Given data: Begin
(* ===== verification/Peer.v ===== *)
(** * Peers ([libNetwork/Peer.cpp], [libNetwork/Peer.h])

    The address of a node: an IP address in network order (128 bits), a port
    and an optional host name.  Comparison ignores the host name, serialization
    drops it. *)

From stdpp Require Import base numbers list strings.
From S2P Require Import Prelude Serializable.
Open Scope Z_scope.

Record Peer := mkPeer {
  m_ipAddress : Z;
  m_listenPortHost : Z;
  m_hostname : string
}.

#[global] Instance Peer_eq_dec : EqDecision Peer.
Proof. solve_decision. Defined.

Definition Peer_default : Peer := mkPeer 0 0 "".

Definition Peer_new (ip_address listen_port_host : Z) : Peer :=
  mkPeer ip_address listen_port_host "".

Definition Peer_eqb (l r : Peer) : bool :=
  (m_ipAddress l =? m_ipAddress r) && (m_listenPortHost l =? m_listenPortHost r).

Definition Peer_neqb (l r : Peer) : bool :=
  negb (m_ipAddress l =? m_ipAddress r) || negb (m_listenPortHost l =? m_listenPortHost r).

Definition Peer_ltb (l r : Peer) : bool :=
  (m_ipAddress l <? m_ipAddress r)
  || ((m_ipAddress l =? m_ipAddress r) && (m_listenPortHost l <? m_listenPortHost r)).

Definition UINT128_SIZE : Z := 16.

(** [Serialize]: the bytes written, and what is returned; an exception of
    [SetNumber] is [None]. *)
Definition Peer_Serialize (p : Peer) (dst : bytes) (offset : Z) : option (Z * bytes) :=
  match Serializable.SetNumber dst offset (m_ipAddress p) UINT128_SIZE with
  | None => None
  | Some dst =>
      match Serializable.SetNumber dst (u32 (offset + UINT128_SIZE)) (m_listenPortHost p) 4 with
      | None => None
      | Some dst => Some (UINT128_SIZE + 4, dst)
      end
  end.

(** [Deserialize]: fields are assigned one by one, so an exception in the
    second read leaves the first field changed. *)
Definition Peer_Deserialize (p : Peer) (src : bytes) (offset : Z) : Z * Peer :=
  match Serializable.GetNumber 128 src offset UINT128_SIZE with
  | None => (-1, p)
  | Some ip =>
      let p := mkPeer ip (m_listenPortHost p) (m_hostname p) in
      match Serializable.GetNumber 32 src (u32 (offset + UINT128_SIZE)) 4 with
      | None => (-1, p)
      | Some port => (0, mkPeer (m_ipAddress p) port (m_hostname p))
      end
  end.

Definition Peer_from_bytes (src : bytes) (offset : Z) : Peer :=
  (Peer_Deserialize Peer_default src offset).2.

Definition SetHostname (p : Peer) (hostname : string) : Peer :=
  mkPeer (m_ipAddress p) (m_listenPortHost p) hostname.

(** The values the C++ types admit. *)
Definition Peer_ok (p : Peer) : Prop :=
  0 <= m_ipAddress p < 2 ^ 128 /\ 0 <= m_listenPortHost p < 2 ^ 32.

Lemma Peer_eqb_true l r :
  Peer_eqb l r = true <-> m_ipAddress l = m_ipAddress r /\ m_listenPortHost l = m_listenPortHost r.
Proof. unfold Peer_eqb. rewrite andb_true_iff, !Z.eqb_eq. done. Qed.

Lemma Peer_eqb_refl p : Peer_eqb p p = true.
Proof. by apply Peer_eqb_true. Qed.

(** The three comparison operators of [Peer] are consistent: [!=] is the
    negation of [==], [==] is an equivalence, [<] is a strict order and exactly
    one of [a < b], [a == b], [b < a] holds, so that [Peer] is a legal key of
    the ordered containers the network layer keeps peers in. *)
Theorem Peer_order_laws a b c :
  Peer_neqb a b = negb (Peer_eqb a b) /\
  Peer_eqb a a = true /\ Peer_eqb a b = Peer_eqb b a /\
  (Peer_eqb a b && Peer_eqb b c = true -> Peer_eqb a c = true) /\
  (Peer_ltb a b && Peer_ltb b c = true -> Peer_ltb a c = true) /\
  (Nat.b2n (Peer_ltb a b) + Nat.b2n (Peer_eqb a b) + Nat.b2n (Peer_ltb b a) = 1)%nat.
Proof.
  unfold Peer_neqb, Peer_ltb, Peer_eqb. split; [by rewrite negb_andb|].
  split; [by rewrite !Z.eqb_refl|].
  split; [by rewrite (Z.eqb_sym (m_ipAddress a)), (Z.eqb_sym (m_listenPortHost a))|].
  split; [rewrite !andb_true_iff, !Z.eqb_eq; intuition congruence|].
  split; [rewrite !andb_true_iff, !orb_true_iff, !andb_true_iff, !Z.eqb_eq, !Z.ltb_lt; lia|].
  destruct (Z.ltb_spec (m_ipAddress a) (m_ipAddress b)),
    (Z.ltb_spec (m_ipAddress b) (m_ipAddress a)),
    (Z.eqb_spec (m_ipAddress a) (m_ipAddress b)),
    (Z.eqb_spec (m_ipAddress b) (m_ipAddress a)); try lia; cbn; try done.
  destruct (Z.ltb_spec (m_listenPortHost a) (m_listenPortHost b)),
    (Z.ltb_spec (m_listenPortHost b) (m_listenPortHost a)),
    (Z.eqb_spec (m_listenPortHost a) (m_listenPortHost b)); cbn; try done; lia.
Qed.

(** What a peer is on the wire. *)
Definition peer_bytes (p : Peer) : bytes := be_split 16 (m_ipAddress p) ++ be_split 4 (m_listenPortHost p).

Lemma zlen_peer_bytes p : zlen (peer_bytes p) = 20.
Proof. unfold peer_bytes. by rewrite zlen_app, !zlen_be_split. Qed.

Lemma Peer_written p pre post :
  zlen pre + zlen post + 20 < 2 ^ 32 ->
  Peer_Serialize p (pre ++ post) (zlen pre) = Some (20, pre ++ peer_bytes p ++ drop 20 post).
Proof.
  intros Hl. pose proof (zlen_nonneg pre). pose proof (zlen_nonneg post).
  assert (zlen (drop 16 post) <= zlen post) by (unfold zlen; rewrite length_drop; lia).
  unfold Peer_Serialize, UINT128_SIZE, peer_bytes. set (a := be_split 16 (m_ipAddress p)).
  assert (zlen pre + 16 = zlen (pre ++ a)) as E16 by (unfold a; rewrite zlen_app, zlen_be_split; lia).
  rewrite (wrap_small 32) by (unfold in_range; lia).
  rewrite Serializable.SetNumber_at by (rewrite ?zlen_app; lia).
  change (Z.to_nat 16) with 16%nat. fold a. rewrite (app_assoc pre a), E16.
  rewrite Serializable.SetNumber_at by (rewrite ?(zlen_app (pre ++ a)); lia).
  change (Z.to_nat 4) with 4%nat. by rewrite drop_drop, <- !app_assoc.
Qed.

Lemma Peer_read p q pre post :
  Peer_ok p -> bytes_ok pre -> bytes_ok post -> zlen pre + 20 < 2 ^ 32 ->
  Peer_Deserialize q (pre ++ peer_bytes p ++ post) (zlen pre) = (0, SetHostname p (m_hostname q)).
Proof.
  intros [Hip Hport] Hpre Hpost Hl. pose proof (zlen_nonneg pre).
  unfold Peer_Deserialize, UINT128_SIZE, peer_bytes. set (a := be_split 16 (m_ipAddress p)).
  assert (zlen pre + 16 = zlen (pre ++ a)) as E16 by (unfold a; rewrite zlen_app, zlen_be_split; lia).
  rewrite (wrap_small 32) by (unfold in_range; lia). rewrite <- app_assoc.
  rewrite (Serializable.GetNumber_at 128 pre _ (m_ipAddress p) 16); [|lia|done| |lia..].
  2: { apply bytes_ok_app. split; [apply be_split_ok|done]. }
  fold a. rewrite E16, app_assoc.
  rewrite (Serializable.GetNumber_at 32 (pre ++ a) _ (m_listenPortHost p) 4); [|lia| |done|lia..].
  2: { apply bytes_ok_app. split; [done|apply be_split_ok]. }
  rewrite !Z.mod_small by (rewrite ?Z.pow_mul_r; lia). done.
Qed.

(** A peer survives serialization into any buffer at any offset inside it:
    20 bytes are written, the rest of the buffer is kept, and reading them back
    into any peer object gives the same address and port and keeps the object's
    host name. *)
Theorem Peer_roundtrip p q pre post :
  Peer_ok p -> bytes_ok pre -> bytes_ok post -> zlen pre + zlen post + 20 < 2 ^ 32 ->
  exists written,
    Peer_Serialize p (pre ++ post) (zlen pre) = Some (20, pre ++ written ++ drop 20 post) /\
    zlen written = 20 /\
    Peer_Deserialize q (pre ++ written ++ drop 20 post) (zlen pre)
      = (0, SetHostname p (m_hostname q)).
Proof.
  intros Hp Hpre Hpost Hl. pose proof (zlen_nonneg post). exists (peer_bytes p).
  split; [by apply Peer_written|]. split; [apply zlen_peer_bytes|].
  apply Peer_read; [done|done|by apply Forall_drop|lia].
Qed.

Lemma Peer_roundtrip_witness :
  exists written,
    Peer_Serialize (mkPeer 16777343 33133 "a") ([1; 2] ++ repeat 9 30) 2
      = Some (20, [1; 2] ++ written ++ repeat 9 10) /\
    zlen written = 20 /\
    Peer_Deserialize (mkPeer 0 0 "b") ([1; 2] ++ written ++ repeat 9 10) 2
      = (0, mkPeer 16777343 33133 "b").
Proof.
  apply (Peer_roundtrip (mkPeer 16777343 33133 "a") (mkPeer 0 0 "b") [1; 2] (repeat 9 30)).
  - unfold Peer_ok. cbn. lia.
  - repeat constructor; lia.
  - repeat constructor; lia.
  - reflexivity.
Defined.
(* ===== verification/ConsensusLeader.v ===== *)
(** * The consensus leader ([libConsensus/ConsensusLeader.cpp])

    Commits are collected, subsets of the committers are formed and challenged,
    responses are collected per subset and the first subset with enough of them
    yields the collective signature; twice.  Handlers have the shape of those of
    the backup.  [random_shuffle] is an argument: the permutation applied after
    each subset, and the one applied to the list of recipients. *)

From stdpp Require Import base numbers gmap strings countable list.
From S2P Require Import Prelude BitVector Peer OpenSSL Schnorr MultiSig ConsensusMessages.
From S2P Require Import ConsensusCommon ConsensusBackup.
Open Scope Z_scope.

Module Leader.

Inductive Action :=
  | SEND_ANNOUNCEMENT | PROCESS_COMMIT | PROCESS_RESPONSE | PROCESS_FINALCOMMIT
  | PROCESS_FINALRESPONSE | PROCESS_COMMITFAILURE.

#[global] Instance Action_eq_dec : EqDecision Action.
Proof. solve_decision. Defined.

Definition ACTIONS_FOR_STATE : list (State * Action) :=
  [(INITIAL, SEND_ANNOUNCEMENT);
   (INITIAL, PROCESS_COMMITFAILURE);
   (ANNOUNCE_DONE, PROCESS_COMMIT);
   (ANNOUNCE_DONE, PROCESS_COMMITFAILURE);
   (CHALLENGE_DONE, PROCESS_RESPONSE);
   (CHALLENGE_DONE, PROCESS_COMMITFAILURE);
   (COLLECTIVESIG_DONE, PROCESS_FINALCOMMIT);
   (COLLECTIVESIG_DONE, PROCESS_COMMITFAILURE);
   (FINALCHALLENGE_DONE, PROCESS_FINALRESPONSE);
   (FINALCHALLENGE_DONE, PROCESS_COMMITFAILURE);
   (DONE, PROCESS_COMMITFAILURE)].

Definition SUBSET_ACTIONS_FOR_STATE : list (State * Action) :=
  [(CHALLENGE_DONE, PROCESS_RESPONSE);
   (FINALCHALLENGE_DONE, PROCESS_FINALRESPONSE)].

(** Constants read from the configuration file. *)
Record Config := mkConfig {
  DS_NUM_CONSENSUS_SUBSETS : Z;
  SHARD_NUM_CONSENSUS_SUBSETS : Z;
  COMMIT_TOLERANCE_PERCENT : Z;
  GUARD_MODE : bool;
  NumOfDSGuard : Z;
  BROADCAST_GOSSIP_MODE : bool
}.

(** Random input of one handler. *)
Record Random := mkRandom {
  nonces : list (option Z);
  shuffle : nat -> list Z -> list Z;
  shuffle_peers : list Peer -> list Peer
}.

Section leader.
Context `{OpenSSL}.
Context `{!Proto CommitBody unit, !Proto ResponseBody unit, !Proto ChallengeBody unit,
          !Proto CollectiveSigBody unit, !Proto bytes unit, !Proto unit unit}.
Context (cfg : Config).

Record ConsensusSubset := mkSubset {
  commitMap : list bool;
  commitPointMap : list CommitPoint;
  commitPoints : list CommitPoint;
  responseCounter : Z;
  subset_challenge : Challenge;
  responseDataMap : list Response;
  responseMap : list bool;
  responseData : list Response;
  collectiveSig : Signature;
  subset_state : State
}.

Definition sub_commit (c : ConsensusSubset) x0 x1 x2 : ConsensusSubset :=
  mkSubset x0 x1 x2 (responseCounter c) (subset_challenge c) (responseDataMap c)
    (responseMap c) (responseData c) (collectiveSig c) (subset_state c).
Definition sub_challenge (c : ConsensusSubset) x0 : ConsensusSubset :=
  mkSubset (commitMap c) (commitPointMap c) (commitPoints c) (responseCounter c) x0
    (responseDataMap c) (responseMap c) (responseData c) (collectiveSig c) (subset_state c).
Definition sub_response (c : ConsensusSubset) x0 x1 x2 x3 : ConsensusSubset :=
  mkSubset (commitMap c) (commitPointMap c) (commitPoints c) x3 (subset_challenge c) x1 x2
    x0 (collectiveSig c) (subset_state c).
Definition sub_collectiveSig (c : ConsensusSubset) x0 : ConsensusSubset :=
  mkSubset (commitMap c) (commitPointMap c) (commitPoints c) (responseCounter c)
    (subset_challenge c) (responseDataMap c) (responseMap c) (responseData c) x0
    (subset_state c).
Definition sub_state (c : ConsensusSubset) x0 : ConsensusSubset :=
  mkSubset (commitMap c) (commitPointMap c) (commitPoints c) (responseCounter c)
    (subset_challenge c) (responseDataMap c) (responseMap c) (responseData c) (collectiveSig
    c) x0.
Given data: End
▸ **Assigned task**: Report how many lines of the records above contain the word "responseDataMap", and give only that number.

▸ **Result**: 5